Çünkü “16 saat çalıştırma” demek, söyleyenin gerçeğini yansıtıyor, sadece olası
yorumlardan biri oluyor, yani bir diğer metinden başka bir şey değil. İşveren-soyguncu
da diyor ki “ben adama hem ücret ödüyorum, hem de cebimden onun sigortasını
niye ödeyim ki” diye, vergilerin ve sigortanın işverenin işçiye verdiği sefalet
ücretinin bir parçası olduğunu ve bunu devletin ta baştan işçiden gasp etmek
için kesme yolu olarak işverene kestirdiği gerçeğini aklına bile getirmiyor.
İşveren için ücret çalışana bir bağış ve kendine ise bir külfet oluyor.

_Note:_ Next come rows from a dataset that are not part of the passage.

(** A step that changes its thread only. *)
Lemma inv_move c t th :
  inv c -> (holds th <-> match cf_threads c !! t with Some th => holds th | None => False end) ->
  thread_ok c th -> inv (set_thread t th c).
Proof.
  intros Hc Hh Hok. apply (inv_step c _ t th []); [done|done|by rewrite app_nil_r| |by left| |done|].
  - by destruct Hc.
  - rewrite Hh. symmetry. exact (lock_of c t Hc).
  - apply (thread_ok_grows c _ []); [by rewrite app_nil_r|by left|done].
Qed.

(** A step that takes effect, as the call of a thread that has the mutex, or one that
    leaves the mux. *)
Lemma inv_effect c t th o m a :
  inv c -> apply o (cf_mux c) = (m, a) -> m = cf_mux c \/ cf_lock c = Some t -> (holds th <-> cf_lock c = Some t) ->
  (forall c', cf_done c' = cf_done c ++ [o] -> after c' (length (cf_done c)) = cf_mux c -> thread_ok c' th) ->
  inv (Config m (cf_lock c) (<[t := th]> (cf_threads c)) (cf_done c ++ [o])).
Proof.
  intros Hc Ha Hm Hh Hok. apply (inv_step c _ t th [o]); [done|done|done| |done|done|done|].
  - simpl. rewrite run_all_snoc. destruct Hc as [<- _ _]. by rewrite Ha.
  - apply Hok; [done|]. unfold after. simpl. rewrite take_app_length. by destruct Hc as [<- _ _].
Qed.

Lemma inv_lock_step c t th l :
  inv c -> cf_lock c = None \/ cf_lock c = Some t -> (l = Some t /\ holds th \/ l = None /\ ~ holds th) ->
  thread_ok c th -> inv (set_lock l (set_thread t th c)).
Proof.
  intros Hc Hl Hth Hok. apply (inv_step c _ t th []); [done|done|by rewrite app_nil_r|by destruct Hc|by left| | |].
  - simpl. destruct Hth as [[-> ?]|[-> ?]]; split; try done; by intros [=].
  - intros u Hu. simpl. destruct Hl as [->| ->], Hth as [[-> _]|[-> _]]; split; congruence.
  - apply (thread_ok_grows c _ []); [by rewrite app_nil_r|by left|done].
Qed.

Lemma step_inv c c' : inv c -> step c c' -> inv c'.
Proof.
  intros Hc Hst. assert (Hall : forall t th, cf_threads c !! t = Some th -> thread_ok c th) by (intros; by eapply inv_threads).
  destruct Hst as [t o Ht|t k o rd Ht Hp|t k o a Ht Hr|t k o rd Ht Hl|t k o rd Ht|t k o rd s s' n a Ht Hb
    |t k o i a Ht|t rq Ht|t k rq Ht|t k rq i s Ht]; try (pose proof (Hall _ _ Ht) as Hok; simpl in Hok).
  - apply inv_move; [done|by rewrite Ht|simpl; lia || done].
  - apply inv_move; [done|by rewrite Ht|simpl; lia || done].
  - apply (inv_effect c t _ o _ a Hc); [by apply apply_refused|by left| |].
    + rewrite (lock_of c t Hc), Ht. done.
    + intros c' E Ha. simpl. rewrite E, Ha. split_and!; [done|by rewrite lookup_app_r, Nat.sub_diag|].
      by rewrite (apply_refused _ _ _ Hr).
  - apply inv_lock_step; [done|by left|by left|done].
  - apply inv_move; [done|by rewrite Ht|]. by destruct Hok.
  - destruct Hok as (Hk & Hp & ->). pose proof (apply_body _ _ _ _ _ _ Hp Hb) as Ha.
    assert (Hlk : cf_lock c = Some t) by (rewrite (lock_of c t Hc), Ht; done).
    apply (inv_effect c t _ o _ a Hc Ha); [by right|done|].
    intros c' E Hn. simpl. rewrite E, Hn, Ha. split_and!; [done|by rewrite lookup_app_r, Nat.sub_diag|done].
  - apply inv_lock_step; [done| |by right; split; [|intros []]|done]. right. rewrite (lock_of c t Hc), Ht. done.
  - apply inv_move; [done|by rewrite Ht|simpl; lia || done].
  - apply inv_move; [done|by rewrite Ht|]. split; [lia|]. unfold after. rewrite take_ge by done. by destruct Hc as [<- _ _].
  - destruct Hok as [Hi ->]. apply inv_move; [done|by rewrite Ht|]. split; [done|].
    apply serve_seen; [|done]. destruct Hc as [-> _ _]. unfold after. by rewrite !run_all_opts.
Qed.

Lemma steps_inv c c' : inv c -> rtc step c c' -> inv c'.
Proof. intros H. induction 1 as [|c1 c2 c3 Hs _ IH]; [done|]. apply IH. by eapply step_inv. Qed.
End Invariant.

(** ** Theorems *)

(** C5 Every execution has the results of one call after the other: the calls that
    change the mux take effect in one order, each with the answer it has on the mux
    that the ones before it left and not before it was made, no store is lost, and
    each response is the one of a mux between the request and its response. *)
Theorem serializable m0 c :
  rtc step (initial m0) c ->
  cf_mux c = run_all (cf_done c) m0 /\
  (forall t k o i a, cf_threads c !! t = Some (TReturned k o i a) ->
     k <= i /\ cf_done c !! i = Some o /\ a = snd (apply o (run_all (take i (cf_done c)) m0))) /\
  (forall t k rq i ans, cf_threads c !! t = Some (TAnswered k rq i ans) ->
     k <= i <= length (cf_done c) /\ ans = serve rq (run_all (take i (cf_done c)) m0)).
Proof.
  intros [Hm _ Hth]%(steps_inv m0 _ _ (inv_initial m0)). split_and!; [done| |].
  - intros t k o i a Ht. exact (Hth _ _ Ht).
  - intros t k rq i ans Ht. exact (Hth _ _ Ht).
Qed.

Definition since (th : thread) : nat :=
  match th with
  | TCalled k _ | TReady k _ _ | TLocked k _ _ | TLoaded k _ _ _ | TStored k _ _ _ | TReturned k _ _ _
  | TRequest k _ | TServing k _ _ _ | TAnswered k _ _ _ => k
  end.

(** Calls are added at the end of the order, and a thread keeps its start. *)
Lemma step_since c c' u :
  step c c' -> cf_done c `prefix_of` cf_done c' /\
  forall th', cf_threads c' !! u = Some th' ->
    match cf_threads c !! u with Some th => since th' = since th | None => since th' = length (cf_done c) end.
Proof.
  intros Hst; destruct Hst; simpl; (split; [try done; by apply prefix_app_r|]);
    intros th'; rewrite lookup_insert_Some; intros [[<- <-]|[_ Hl]]; rewrite ?Hl;
    match goal with H : cf_threads c !! _ = _ |- _ => rewrite ?H end; done.
Qed.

İşverenin, gerçeği böyle yorumlaması ve benim farklı yorumlamam var, bu durumda
“normal veya nesnel bir gerçek yok, herkesin bir gerçeği var. Herkesin kendi
gerçeğinin olduğu yerde, gerçekten bahsedilemez, sömürüden, soygundan,
vurgundan, emperyalizmden, egemenlikten bahsedilemez, çünkü bu kavramlarla
açıklanan ilişki tarzı, bu ilişki tarzının olası yorumlarından biridir. Bush’un
“Irak’a demokrasi ve insan hakları götürüyoruz” demesi, Ayşe’nin “Irak ABD
önderliğindeki emperyalistler tarafından işgal edildi” demesi kadar geçerli
olan, gerçeğin olası yorumlarından biridir. Bu tür post-yapısalcı birileri için
çok işlevsel saçmalamanın sosyal bilimlerde ve psikolojik savaştaki yeri, çok
faydalı “yüksek seviyede çöplük üretme” demektir. Alt-seviyede (örneğin öğrenciler
ve geri-bırakılan ve geri-bırakılmak için uğraşan ülkelerin akademisyenlerinin çoğu
arasında) ise, sadece mitolojik, efsanevi ve büyüleyici çekiciliği vardır:
Böylece, onları kendine çekerek işlevsel amacın üretimi yaygınlaştırılır.
Öte yandan, pozitivizme
alternatif olarak gelen ve alternatif olduğu söylenen yaklaşımların araştırmalarında
kuramsal tartışmalar büyük çoğunlukla kendi içinde olan tartışmalardır.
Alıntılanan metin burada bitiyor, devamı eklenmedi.